What should I do if I think I might be having a stroke?Call 911 to get to a hospital immediately. Thrombolytic agents, or clot busters, are effective at treating ischemic strokes (the most common kind), but they must be administered within three hours of the onset of a stroke. They can only be given, however, after your health care professional has confirmed that the stroke is ischemic, not hemorrhagic. Hence, time is of the essence.

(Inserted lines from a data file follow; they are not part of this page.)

(* ===== verification/Queue.v ===== *)
(** * The ring queue shared by producer and consumer (rxe_queue.h, rxe_queue.c) *)

From S2P Require Import Prelude Mmap.

(** ** The kernel helpers of include/linux/log2.h *)

Definition fls_long (l : Z) : Z := if l =? 0 then 0 else Z.log2 l + 1.

Definition roundup_pow_of_two (n : Z) : Z := ulong (Z.shiftl 1 (fls_long (ulong (n - 1)))).

Definition order_base_2 (n : Z) : Z := Z.log2 (roundup_pow_of_two n).

(** ** The queue and its shared buffer

    [buf] is shared with user space: its two copies of the size parameters
    and the two indices may hold anything. The element type [A] is one slot. *)

Record rxe_queue_buf (A : Type) := QueueBuf {
  buf_log2_elem_size : Z;
  buf_index_mask : Z;
  buf_producer_index : Z;
  buf_consumer_index : Z;
  buf_data : list A
}.
Arguments QueueBuf {A} _ _ _ _ _.
Arguments buf_log2_elem_size {A} _.
Arguments buf_index_mask {A} _.
Arguments buf_producer_index {A} _.
Arguments buf_consumer_index {A} _.
Arguments buf_data {A} _.

Record rxe_queue (A : Type) := Queue {
  q_buf : rxe_queue_buf A;
  q_buf_ptr : Z;
  q_ip : option Z;
  q_buf_size : Z;
  q_elem_size : Z;
  q_log2_elem_size : Z;
  q_index_mask : Z
}.
Arguments Queue {A} _ _ _ _ _ _ _.
Arguments q_buf {A} _.
Arguments q_buf_ptr {A} _.
Arguments q_ip {A} _.
Arguments q_buf_size {A} _.
Arguments q_elem_size {A} _.
Arguments q_log2_elem_size {A} _.
Arguments q_index_mask {A} _.
(* ===== verification/Icrc.v ===== *)
(** * CRC32 and the invariant CRC (lib/crc32.c, rxe_icrc.c)

    The bit-by-bit form of the little-endian CRC is the reference all the
    table-driven variants of lib/crc32.c compute. *)

From S2P Require Import Prelude Bits Opcode Hdr.

Definition CRCPOLY_LE : Z := 0xedb88320.

Definition crc_bit (crc : Z) : Z :=
  Z.lxor (Z.shiftr crc 1) (if flag_set crc 1 then CRCPOLY_LE else 0).

Definition crc_byte (crc b : Z) : Z := Nat.iter 8 crc_bit (Z.lxor crc b).

Definition crc32_le (crc : Z) (p : list Z) : Z := fold_left crc_byte p crc.

(** Computing the CRC of a buffer in pieces gives the CRC of the whole. *)
Lemma crc32_le_app crc p q : crc32_le crc (p ++ q) = crc32_le (crc32_le crc p) q.
Proof. apply fold_left_app. Qed.

(** The bytes [n] from offset [o] on. *)
Definition slice (h : list Z) (o n : Z) : list Z := take (Z.to_nat n) (drop (Z.to_nat o) h).

(** The header lengths in front of the BTH, and the masked copy of the
    headers the CRC starts with. *)
Definition rxe_icrc_hdr (pkt : rxe_pkt_info) : Z :=
  let crc := 0xdebb20e3 in
  let lrh := flag_set (pkt_mask pkt) RXE_LRH_MASK in
  let grh := flag_set (pkt_mask pkt) RXE_GRH_MASK in
  let length := RXE_BTH_BYTES + (if lrh then RXE_LRH_BYTES else 0)
                + (if grh then RXE_GRH_BYTES else 0) in
  let grh_offset := if lrh then RXE_LRH_BYTES else 0 in
  let bth_offset := (if lrh then RXE_LRH_BYTES else 0) + (if grh then RXE_GRH_BYTES else 0) in
  let tmp := slice (pkt_hdr pkt) 0 length in
  let tmp := if grh then
      let tmp := store_u8 tmp grh_offset (load_u8 tmp grh_offset .| 0x0f) in
      let tmp := store_u8 tmp (grh_offset + 1) 0xff in
      let tmp := store_u8 tmp (grh_offset + 2) 0xff in
      let tmp := store_u8 tmp (grh_offset + 3) 0xff in
      store_u8 tmp (grh_offset + 7) 0xff
    else tmp in
  let tmp := store_u8 tmp (bth_offset + 4) 0xff in
  let crc := crc32_le crc (slice tmp grh_offset (length - grh_offset)) in
  crc32_le crc (slice (pkt_hdr pkt) length (opcode_length (pkt_opcode pkt) - RXE_BTH_BYTES)).

Definition not32 (x : Z) : Z := Z.lxor x 0xffffffff.

Definition rxe_icrc_pkt (pkt : rxe_pkt_info) : Z :=
  let crc := rxe_icrc_hdr pkt in
  let size := pkt_paylen pkt - opcode_length (pkt_opcode pkt) - RXE_ICRC_SIZE in
  not32 (crc32_le crc (slice (pkt_hdr pkt) (payload_addr pkt) size)).

(** The seed of the header CRC is the CRC of the eight bytes of a masked
    local route header, started from all ones. *)
Theorem icrc_seed : ∀ pkt,
  pkt_mask pkt .& (RXE_LRH_MASK .| RXE_GRH_MASK) = 0 → opcode_length (pkt_opcode pkt) = RXE_BTH_BYTES →
  rxe_icrc_hdr pkt =
    crc32_le 0xffffffff (replicate 8 0xff ++ store_u8 (slice (pkt_hdr pkt) 0 RXE_BTH_BYTES) 4 0xff).
Proof.
  intros pkt Hm Hl. rewrite crc32_le_app.
  replace (crc32_le 0xffffffff (replicate 8 0xff)) with 0xdebb20e3 by (vm_compute; reflexivity).
  assert (Hb : ∀ i, 0 ≤ i → Z.testbit (RXE_LRH_MASK .| RXE_GRH_MASK) i = true →
    Z.testbit (pkt_mask pkt) i = false).
  { intros i Hi Hx. apply (f_equal (fun z => Z.testbit z i)) in Hm.
    rewrite Z.land_spec, Hx, Z.bits_0, andb_true_r in Hm. done. }
  unfold rxe_icrc_hdr.
  replace (flag_set (pkt_mask pkt) RXE_LRH_MASK) with false
    by (symmetry; rewrite (flag_set_pow2 _ 0) by lia; apply Hb; [lia|done]).
  replace (flag_set (pkt_mask pkt) RXE_GRH_MASK) with false
    by (symmetry; rewrite (flag_set_pow2 _ 1) by lia; apply Hb; [lia|done]).
  rewrite Hl. unfold RXE_BTH_BYTES. rewrite !Z.add_0_r, Z.sub_0_r, Z.sub_diag, Z.add_0_l.
  unfold slice at 1 3. cbn [Z.to_nat take]. rewrite drop_0, take_ge; [done|].
  unfold store_u8, slice. rewrite length_store_be, length_take. lia.
Qed.

Lemma icrc_seed_witness :
  let pkt := PktInfo (0x81 :: replicate 11 0) 0 0 0 16 1 0x04 0 in
  rxe_icrc_hdr pkt =
    crc32_le 0xffffffff (replicate 8 0xff ++ store_u8 (slice (pkt_hdr pkt) 0 RXE_BTH_BYTES) 4 0xff).
Proof. apply icrc_seed; vm_compute; reflexivity. Defined.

Do I have atrial fibrillation, and what can I do to test my pulse for the development of this condition?Atrial fibrillation is a heart rhythm disturbance that causes the small chambers of the heart to beat irregularly, allowing blood clots to form. About 15 percent of strokes occur in people with atrial fibrillation. It is particularly common in older people; three to five percent of people over 65 have the condition. It may also occur in younger women, particularly in association with hyperthyroidism or Graves’ disease. Your health care professional can tell you whether or not you have atrial fibrillation just by checking your pulse. By learning to check for it yourself, you can periodically monitor yourself to rule out this important cause of stroke. It is important to recognize atrial fibrillation because strokes can be prevented by using a blood thinning medication to prevent clots from forming in the heart.